Late 1950s-Mid 1980s.
Long before tract development began in New Orleans East, residences and businesses lined one side of Hayne Boulevard. On the other side was Lake Pontchartrain. Over those waters fishing camps on stilts lined the shore from the airport all the way to the little old community of Little Woods. If you didn't own a camp you could rent one, and my family did for a week or two every summer in the 1950s and 1960s.
Some nights, we walked across the tracks and Hayne Boulevard to one of the many casual seafood restaurants. The famous names were Gee & Lil's, the Edgewater Grocery, Bourda's, and (past the end of the road, accessible only by foot) Henderson's.
The best of these, however, was Lakeview Seafood. It was a misnomer, having no view of the lake or an address in the Lakeview section of town. But as inconvenient as its location was, people drove there from all over town for a unique specialty: the seafood boat.
The owner of Lakeview was a former Marine baker named Charlie. He used to bake his own standard loaves of white bread. He'd cut them from end to end, hollow out the bottoms, brush the insides with butter, and fill them with fried shrimp, fish, and/or oysters. They were big enough to feed two hungry people. I'm not positive whether Charlie originated the idea--at one time you could get a seafood boat from any of a number of restaurants. But his were the best and the most famous.
Lakeview Seafood also had boiled shrimp and crabs, seafood platters, gumbo, and poor boys. You never went there in a hurry, because they cooked everything to order. And if the place were full, you'd notice that people in even less a hurry to leave than they were to eat. It was a change of scenery from the camp across the street for most customers.
Lakeview Seafood was a dumpy place in the tradition of Uglesich's. The floor sagged here and there, and the exterior always needed a paint job. It felt more like a bar than a restaurant, and indeed often did have more than a few guys standing up at the rail having a cold one.
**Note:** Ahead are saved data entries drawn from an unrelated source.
(** The generator over the square: cells of one metre, saturation at one
    metre, attraction factor one. *)
Definition square_generator : BiasedPositionGenerator.biased_position_generator :=
  Eval vm_compute in
    match BiasedPositionGenerator.from_segments square far_bar 1 1 1 with
    | inr g => g
    | inl _ => no_generator
    end.

(** Three draws: [u = 0.5625] selects the cell centred at [(0.5, 5.5)]; the
    jitter draws, both [-0.875], move it to [(0.0625, 5.0625)]. *)
Definition towards_the_bar : @Gen replay := [0.5625; 0.0625; 0.0625].

(** Three draws: [u = 0.03125] selects the cell centred at [(0.5, 0.5)]; the
    jitter draws, both [-1], move it onto the corner [(0, 0)] of the wall. *)
Definition onto_the_wall : @Gen replay := [0.03125; 0; 0].

(** The grid over the strip under repulsion: [attractionFactor = -800]
    makes every weight overflow. *)
Definition repelled_grid : BiasedPositionGrid.biased_position_grid :=
  Eval vm_compute in
    match BiasedPositionGrid.construct true [strip] middle_bar 1 1 (-800) 0.125 with
    | inr g => g
    | inl _ => no_grid
    end.

(** The grid over the strip with saturation at two metres and attraction
    factor one, before [make_integral] has run. *)
Definition attracted_collected : BiasedPositionGrid.biased_position_grid :=
  Eval vm_compute in
    match BiasedPositionGrid.collect_points [strip] middle_bar 1 2 1 0.125 with
    | inr g => g
    | inl _ => no_grid
    end.

(** With a minimum distance of a hundred metres no cell of the strip is
    admitted. *)
Definition empty_strip_grid : BiasedPositionGrid.biased_position_grid :=
  {| BiasedPositionGrid.m_halfcell := 0.5;
     BiasedPositionGrid.m_positions := [];
     BiasedPositionGrid.m_integral := [];
     BiasedPositionGrid.m_tree := make_solid_bsp2
                 [((0, 0), (1, 0)); ((1, 0), (1, 10)); ((1, 10), (0, 10));
                  ((0, 10), (0, 0))] |}.

(** The generator over the square with saturation at ten metres, beyond
    the attractive segment, and attraction factor one sixteenth. *)
Definition saturated_generator : BiasedPositionGenerator.biased_position_generator :=
  Eval vm_compute in
    match BiasedPositionGenerator.from_segments square far_bar 1 10 0.0625 with
    | inr g => g
    | inl _ => no_generator
    end.

(** A square of side four with a square hole of side two in its middle. *)
Definition frame : polygon_with_holes2 :=
  {| get_outer := [(0, 0); (4, 0); (4, 4); (0, 4)];
     get_holes := [[(1, 1); (3, 1); (3, 3); (1, 3)]] |}.

(** The centroids of the sixteen cells of one metre under the frame. *)
Definition frame_cells : list point2 :=
  flat_map (fun y => map (fun x => (x, y)) [0.5; 1.5; 2.5; 3.5]) [0.5; 1.5; 2.5; 3.5].

(** Four threads of sixteen fibers on a machine that reports two
    processors. *)
Definition no_layout : FiberPool.layout :=
  {| FiberPool.n_slots := 0; FiberPool.owned := [] |}.

Definition four_threads_two_processors : FiberPool.layout :=
  Eval vm_compute in
    match FiberPool.fiber_pool true 16 4 2 with
    | inr l => l
    | inl _ => no_layout
    end.

(** A pool after [shutdown] has set [m_done]: two tasks queued, one fiber
    inside its loop, one that has returned; and a schedule that resumes
    them and sends a third task. *)
Definition draining : FiberPoolTasks.pool_tasks nat :=
  {| FiberPoolTasks.m_done := true;
     FiberPoolTasks.m_tasks := [7%nat; 8%nat];
     FiberPoolTasks.m_fibers := [FiberPoolTasks.at_try_pop; FiberPoolTasks.returned] |}.

Definition late_send : list (FiberPoolTasks.action nat) :=
  [FiberPoolTasks.resume 0; FiberPoolTasks.resume 0; FiberPoolTasks.send 9%nat;
   FiberPoolTasks.resume 0; FiberPoolTasks.resume 0; FiberPoolTasks.resume 1].

(** Four CDT points at four addresses, each holding its address as [x], and
    two triangles over them. *)
Definition four_points : list Z := [10; 20; 30; 40]%Z.

Definition two_triangles : list (Z * Z * Z) := [(10, 20, 30); (10, 30, 40)]%Z.

Definition coordinates (address : Z) : point2 := (of_index address, 0).

End Scenario.

(* ===================================================================== *)
(** * The specification's own words *)
(* ===================================================================== *)

(** Definitions that follow the specification's sentences, to be compared
    with the code above, and the invariants and tests used on the way. *)
Module Specification.
Import Geometry Interfaces.

(** The sign bit of a [double] is clear, or the value is a NaN. *)
Definition sign_clear (x : spec_float) : Prop :=
  match x with
  | S754_zero false | S754_finite false _ _ | S754_infinity false | S754_nan => True
  | _ => False
  end.

(** A cumulative array is monotonically non-decreasing. *)
Definition non_decreasing (cumulative : list float) : Prop :=
  forall i j x y, (i < j)%nat ->
    nth_error cumulative i = Some x -> nth_error cumulative j = Some y ->
    (x <=? y)%float = true.

(** The same, as a test of neighbouring entries. *)
Fixpoint non_decreasing_check (cumulative : list float) : bool :=
  match cumulative with
  | x :: (y :: _) as rest => (x <=? y)%float && non_decreasing_check rest
  | _ => true
  end.

(** [less] orders the points of [domain] strictly and totally, equivalent
    points being equal: what [std::set] needs of its order to hold each exact
    coordinate pair once. *)
Definition strict_total_order_on {A : Type} (domain : list A) (less : A -> A -> bool)
  : Prop :=
  (forall x, In x domain -> less x x = false)
  /\ (forall x y z, In x domain -> In y domain -> In z domain ->
        less x y = true -> less y z = true -> less x z = true)
  /\ (forall x y, In x domain -> In y domain ->
        less x y = false -> less y x = false -> x = y).

(** Exact equality of coordinates. *)
Definition same_point (p q : point2) : bool :=
  Leibniz.eqb (fst p) (fst q) && Leibniz.eqb (snd p) (snd q).

Definition strict_total_order_check (domain : list point2)
  (less : point2 -> point2 -> bool) : bool :=
  forallb (fun x => negb (less x x)) domain
  && forallb (fun x => forallb (fun y => forallb (fun z =>
       implb (less x y && less y z) (less x z)) domain) domain) domain
  && forallb (fun x => forallb (fun y =>
       less x y || less y x || same_point x y) domain) domain.

(** The first index whose entry is not below [u], scanning from the left. *)
Fixpoint first_index_reaching (u : float) (cumulative : list float) : nat :=
  match cumulative with
  | [] => 0
  | c :: rest => if (c <? u)%float then S (first_index_reaching u rest) else 0
  end.

Section LowerBound.
Context {A : Type} (less : A -> A -> bool) (a : list A) (val : A).

(** The precondition of [std::lower_bound]: the elements less than [val]
    come first. *)
Definition partitioned : Prop :=
  forall i j x y, (i <= j)%nat ->
    nth_error a i = Some x -> nth_error a j = Some y ->
    less y val = true -> less x val = true.

(** [r] is the first index whose element is not less than [val]
    ([length a] when there is none). *)
Definition first_not_less_at (r : nat) : Prop :=
  (r <= length a)%nat
  /\ (forall i x, (i < r)%nat -> nth_error a i = Some x -> less x val = true)
  /\ (forall x, nth_error a r = Some x -> less x val = false).

End LowerBound.

Section GeneratorSpec.
Context {BSP : SolidBSP} {GX : Geometrix}.

(** A ring the triangulator must not be handed: empty, or not simple. *)
Definition invalid_ring (ring : polygon2) : Prop :=
  ring = [] \/ is_polygon_simple ring = false.

(** The cell centroids the two nested loops visit, each with the triangle
    whose bounding box it was enumerated for. *)
Definition visits (grid : grid_traits) (mesh : list triangle)
  : list (triangle * point2) :=
  flat_map (fun trig => map (pair trig) (BiasedPositionGenerator.cell_centroids grid trig)) mesh.

Definition visit (bsp : solid_bsp2) (results : list point2)
  (v : triangle * point2) : list point2 :=
  BiasedPositionGenerator.insert_admitted bsp (fst v) results (snd v).

End GeneratorSpec.

Section Retry.
Context {State Point : Type}.
Variable attempt : State -> failure + Point * State.
Variable reject : Point -> bool.

(** Retry up to [attempts] times: the first point that is not rejected is
    the result; when every attempt is rejected the result is absent. *)
Fixpoint retry (attempts : nat) (s : State) : failure + option Point * State :=
  match attempts with
  | O => inr (None, s)
  | S k =>
      match attempt s with
      | inl e => inl e
      | inr (p, s') => if reject p then retry k s' else inr (Some p, s')
      end
  end.

(** Each of the first [attempts] attempts yields a point and rejects it. *)
Fixpoint all_rejected (attempts : nat) (s : State) : Prop :=
  match attempts with
  | O => True
  | S k =>
      match attempt s with
      | inl _ => False
      | inr (p, s') => reject p = true /\ all_rejected k s'
      end
  end.

End Retry.

Section GridSampler.
Context {BSP : SolidBSP} {GX : Geometrix} {LM : Libm} {RE : RandomEngine}
        {EO : EvaluationOrder}.
Import BiasedPositionGrid.

(** One attempt: draw [u] from [0, 1), take the first index whose cumulative
    value is not below [u], and move the stored position by a draw from
    [-1, 1) times half the granularity along each axis.  The two draws are
    taken one after the other; which of them moves which axis follows the
    compiler's order of evaluation. *)
Definition sampling_attempt (asserts : bool) (self : biased_position_grid)
  (granularity : float) (gen : Gen) : failure + point2 * Gen :=
  let '(u, gen) := uniform_real_distribution 0%float 1%float gen in
  match nth_error (m_positions self) (first_index_reaching u (m_integral self)) with
  | None => inl (if asserts then assertion_failed else out_of_bounds)
  | Some (x, y) =>
      let half := (0.5 * granularity)%float in
      let '(first, gen) := uniform_real_distribution (-1)%float 1%float gen in
      let '(second, gen) := uniform_real_distribution (-1)%float 1%float gen in
      let ux := if left_operand_first then first else second in
      let uy := if left_operand_first then second else first in
      inr ((x + ux * half + uy * 0, y + ux * 0 + uy * half)%float, gen)
  end.

(** The jittered point is not classified as lying in empty space: it is in
    solid space or on the boundary. *)
Definition outside_empty_space (self : biased_position_grid) (p : point2) : bool :=
  match point_in_solid_space (m_tree self) p with
  | in_empty_space => false
  | in_solid_space | on_boundary => true
  end.

(** Up to [attempts] attempts; the first point in empty space is returned. *)
Definition sample_with_retries (asserts : bool) (self : biased_position_grid)
  (granularity : float) (attempts : nat) (gen : Gen)
  : failure + option point2 * Gen :=
  retry (sampling_attempt asserts self granularity) (outside_empty_space self)
        attempts gen.

(** Each of the first [attempts] attempts yields a point and rejects it. *)
Definition every_attempt_rejected (asserts : bool) (self : biased_position_grid)
  (granularity : float) (attempts : nat) (gen : Gen) : Prop :=
  all_rejected (sampling_attempt asserts self granularity) (outside_empty_space self)
               attempts gen.

(** What [generate_points] keeps true of the grid it fills: the tree and the
    half cell stay as initialised, every stored position passed both tests,
    and the two vectors grow together. *)
Record filled (tree : solid_bsp2) (halfcell m2 : float) (bsp : solid_bsp2)
  (self : biased_position_grid) : Prop := {
  filled_tree : m_tree self = tree;
  filled_halfcell : m_halfcell self = halfcell;
  filled_positions :
    Forall (fun c => (m2 <? get_min_distance_sqrd_to_solid bsp c)%float = true
                     /\ point_in_solid_space tree c = in_empty_space)
           (m_positions self);
  filled_lengths : length (m_positions self) = length (m_integral self)
}.

End GridSampler.
(** ** Rings and their segments *)

(** The edges of a closed ring: every vertex joined to its successor, the
    last one to the first. *)
Definition closed_ring (pgon : polygon2) : list segment2 :=
  match pgon with
  | [] => []
  | first :: rest => combine pgon (rest ++ [first])
  end.

(** The rings of a collection in the order [add_segments] meets them: per
    polygon the outer ring, then its holes. *)
Definition rings_of (pgons : list polygon_with_holes2) : list polygon2 :=
  flat_map (fun p => get_outer p :: get_holes p) pgons.

Definition single_vertex (ring : polygon2) : bool :=
  match ring with [_] => true | _ => false end.

(** A ring closed into a polyline. *)
Definition closed_polyline (ring : polygon2) : polyline2 :=
  ring ++ firstn 1 ring.

(** ** Draws *)

(** The generator after the three draws of one sampling attempt. *)
Definition three_draws {RE : RandomEngine} (gen : Gen) : Gen :=
  let '(_, gen) := uniform_real_distribution 0%float 1%float gen in
  let '(_, gen) := uniform_real_distribution (-1)%float 1%float gen in
  let '(_, gen) := uniform_real_distribution (-1)%float 1%float gen in
  gen.

(** ** The fiber pool *)

(** The indices of the joinable threads. *)
Definition joinable_indices (threads : list bool) : list nat :=
  filter (fun t => nth t threads false) (seq 0 (length threads)).

(** The call of [join] ended in an exception. *)
Definition throws (r : FiberPool.join_result) : bool :=
  match r with FiberPool.join_throws => true | _ => false end.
The place became very popular after Richard Collin (the Underground Gourmet, the first real New Orleans restaurant critic) published a glowing review of it in the States-Item. All sorts of new customers found the place, many of whom didn't know Little Woods existed, let alone anything about its edge-of-town culture. A friend told me that he was in the place one afternoon when the pay phone at the end of the bar rang. Charlie answered it and had this conversation:
"Lakeview Seafood. [Pause.] Yeah, we're open. [Pause.] Yeah, we got fried seafood. [Pause.] Yeah, we got boiled seafood. [Pause.] What? [Pause.] Dress code? Cap, you can come here in your drawers if you want!"
Probably that would have been noticed. But bathing suits weren't. We could swim in the lake back then.